Bush fought back against the assertion that 10% ethanol fuels are bad, saying they don't negatively affect automobile engines. Iowa cheers! But then he said that the RFS should be phased out. Iowa BOOS! Then he threw in a heavily emphasized "gradually." Iowa... Iowa says "ugh, okay, fine, he has to please free-market ideologues, but we'll make sure we just hire a lot of lobbyists to ensure that plan never goes through." Everyone's a winner.

On immigration reform, another topic that warms his heart, Bush -- who's perceived as some sort of trafficker personally driving undocumented immigrants into the country under the cover of night -- stuck to the hedged position that, well, most of the viable GOP field has rallied around to render the whole debate moot. Secure the border, put in place an effective E-Verify system, undo President Obama's tyrannical executive actions deferring deportations, and then establish an eventual "earned" path to legalization -- not a "path to citizenship," Bush said explicitly -- for those 11 million undocumented immigrants already here.

Education is also a tricky issue for Bush. He's confronted serious criticism from conservatives over his support for Common Core school standards, which don't recognize popular social conservative homeschooling history classes about Jesus riding dinosaurs, etc. On education, Bush tried to emphasize other, non-Common Core elements of the so-called reform agenda, like the importance of standardized testing and crushing teachers' unions. (He also threw in some nationalistic bluster about the need for "civics education" to return front and center to the classroom. That means you're on the chopping-block, radical leftist new AP History textbook.) But after all the emphasis about how he, if he runs, wants to keep pushing his education reform agenda, he's very hesitant to suggest that the federal government should even be involved in education. "We're not going to create a national school board," he emphasized. How does he intend to achieve his education goals as the top federal officeholder if he's too timid about wielding federal power to affect broad education policy?

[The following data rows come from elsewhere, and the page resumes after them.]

(** * DigitalGel: a shallow embedding of [DigitalGel.py]

    The Python module draws a simulated agarose gel with [svgwrite]: a
    ladder lane followed by the data lanes, every band placed on a pixel
    row by a logarithmic migration model.

    Conventions of the embedding.
    - Python [int]s are [Z]; in the classes, Python [float]s are real
      numbers ([R]): the arithmetic of [math.log10], [/], [*] and [-] is
      the exact one. What is proved of a pixel row or of a brightness
      holds of that exact reading; the binary64 value the program computes
      can differ from it (a row by one, a quotient that is zero only after
      rounding). Line 81 is given a second time in binary64, in [B64],
      for the one property that rounding decides.
    - A Python exception is a value of [exn]; code that can raise returns
      a [result].
    - The [svgwrite] drawing is the list of elements added to it, in
      order; [tostring] and [save] hand out that document. *)

From Stdlib Require Import ZArith List String Ascii Reals Lra Lia DecimalString Sorted.
From Stdlib Require Floats.
From stdpp Require Import base gmap strings list.

Open Scope Z_scope.

(** ** Python's built-ins used by the module *)

Inductive exn : Type :=
| ValueError_empty (fn : string)   (* ValueError: fn() arg is an empty sequence *)
| ValueError_math_domain           (* ValueError: math domain error *)
| ZeroDivisionError.               (* ZeroDivisionError: float division by zero *)

Inductive result (A : Type) : Type :=
| Ok (a : A)
| Raise (e : exn).
Arguments Ok {A} a.
Arguments Raise {A} e.

#[global] Instance result_ret : MRet result := fun A a => Ok a.
#[global] Instance result_bind : MBind result := fun A B k c =>
  match c with
  | Ok a => k a
  | Raise e => Raise e
  end.
#[global] Instance result_fmap : FMap result := fun A B f c =>
  match c with
  | Ok a => Ok (f a)
  | Raise e => Raise e
  end.

(** [for x in xs] over a body that can raise, threading the loop state. *)
Fixpoint for_each {A S : Type} (body : S -> A -> result S) (s : S) (xs : list A)
  : result S :=
  match xs with
  | [] => Ok s
  | x :: rest => s' ← body s x; for_each body s' rest
  end.

(** [[f(x) for x in xs]], stopping at the first exception. *)
Fixpoint map_result {A B : Type} (f : A -> result B) (xs : list A) : result (list B) :=
  match xs with
  | [] => Ok []
  | x :: rest => y ← f x; ys ← map_result f rest; Ok (y :: ys)
  end.

Module Py.

(** [max(iterable)]: the first maximal item; [ValueError] on an empty one. *)
Definition max_Z (xs : list Z) : result Z :=
  match xs with
  | [] => Raise (ValueError_empty "max")
  | x :: rest => Ok (fold_left (fun m y => if m <? y then y else m) rest x)
  end.

Definition min_Z (xs : list Z) : result Z :=
  match xs with
  | [] => Raise (ValueError_empty "min")
  | x :: rest => Ok (fold_left (fun m y => if y <? m then y else m) rest x)
  end.

(** [max(a, b)] on floats: [b] when [b > a], else [a]. *)
Definition max2_R (a b : R) : R := if Rlt_dec a b then b else a.

Definition max_R (xs : list R) : result R :=
  match xs with
  | [] => Raise (ValueError_empty "max")
  | x :: rest => Ok (fold_left max2_R rest x)
  end.

(** [int(x)] on a float: truncation towards zero. *)
Definition int_R (x : R) : Z :=
  if Rlt_dec x 0 then (- Int_part (- x))%Z else Int_part x.

(** [math.log10] on an [int]. *)
Definition log10 (n : Z) : result R :=
  if n <=? 0 then Raise ValueError_math_domain
  else Ok (ln (IZR n) / ln 10)%R.

(** [str(n)] for an [int]. *)
Definition str (n : Z) : string := NilZero.string_of_int (Z.to_int n).

Fixpoint replicate_char (n : nat) (c : ascii) : string :=
  match n with
  | O => EmptyString
  | S k => String c (replicate_char k c)
  end.

(** [s.rjust(width, fillchar)]. *)
Definition rjust (s : string) (width : nat) (fillchar : ascii) : string :=
  (replicate_char (width - String.length s) fillchar ++ s)%string.

(** [x in xs] for a list of [int]s. *)
Definition contains (x : Z) (xs : list Z) : bool := existsb (Z.eqb x) xs.

(** Truth value of an optional string ([None] and [""] are false). *)
Definition truthy (s : option string) : bool :=
  match s with
  | None => false
  | Some EmptyString => false
  | Some _ => true
  end.

End Py.

(** ** The canvas: what the module asks of [svgwrite] *)

Module svgwrite.

#[local] Unset Elimination Schemes.
Inductive Element : Type :=
| Rect (insert size : Z * Z) (fill : string) (opacity : option R)
| Text (text : string) (insert : Z * Z) (stroke font_size fill : string)
| Group (class_ : string) (children : list Element)
| Hyperlink (href target : string) (children : list Element).
#[local] Set Elimination Schemes.

Record Drawing : Type := mkDrawing {
  filename : string;
  profile : string;
  stylesheets : list (string * string);
  elements : list Element
}.

(** [dwg.add(element)]: the element goes to the end of the document. *)
Definition add (dwg : Drawing) (e : Element) : Drawing :=
  {| filename := filename dwg; profile := profile dwg;
     stylesheets := stylesheets dwg; elements := elements dwg ++ [e] |}.

Definition add_stylesheet (dwg : Drawing) (href title : string) : Drawing :=
  {| filename := filename dwg; profile := profile dwg;
     stylesheets := stylesheets dwg ++ [(href, title)]; elements := elements dwg |}.

(** [dwg.add] for each element of [es] in turn. *)
Definition add_all (dwg : Drawing) (es : list Element) : Drawing :=
  fold_left add es dwg.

On social insurance: Social Security and Medicare cuts are on the way. He supports gradually raising the retirement age for Social Security, for the benefit of our grandchildren, blah blah blah. The old people in attendance cheered, because of course they're not going to lose a penny of the benefits they've been promised. Their grandchildren, whose financial security they care so deeply about, are the ones who will see their benefits slashed.

In a press gaggle afterwords I tried to ask Bush if he supported Chris Christie's plan to aggressively means-test the program, and thus end it as a universal program. Sadly, I was outshouted with questions about whether the country is "ready for a woman president," and whether he feels as though Marco Rubio has "stabbed him in the back." I will try better and louder, later, for good of the country.


By Jim Newell

Jim Newell covers politics and media for Salon.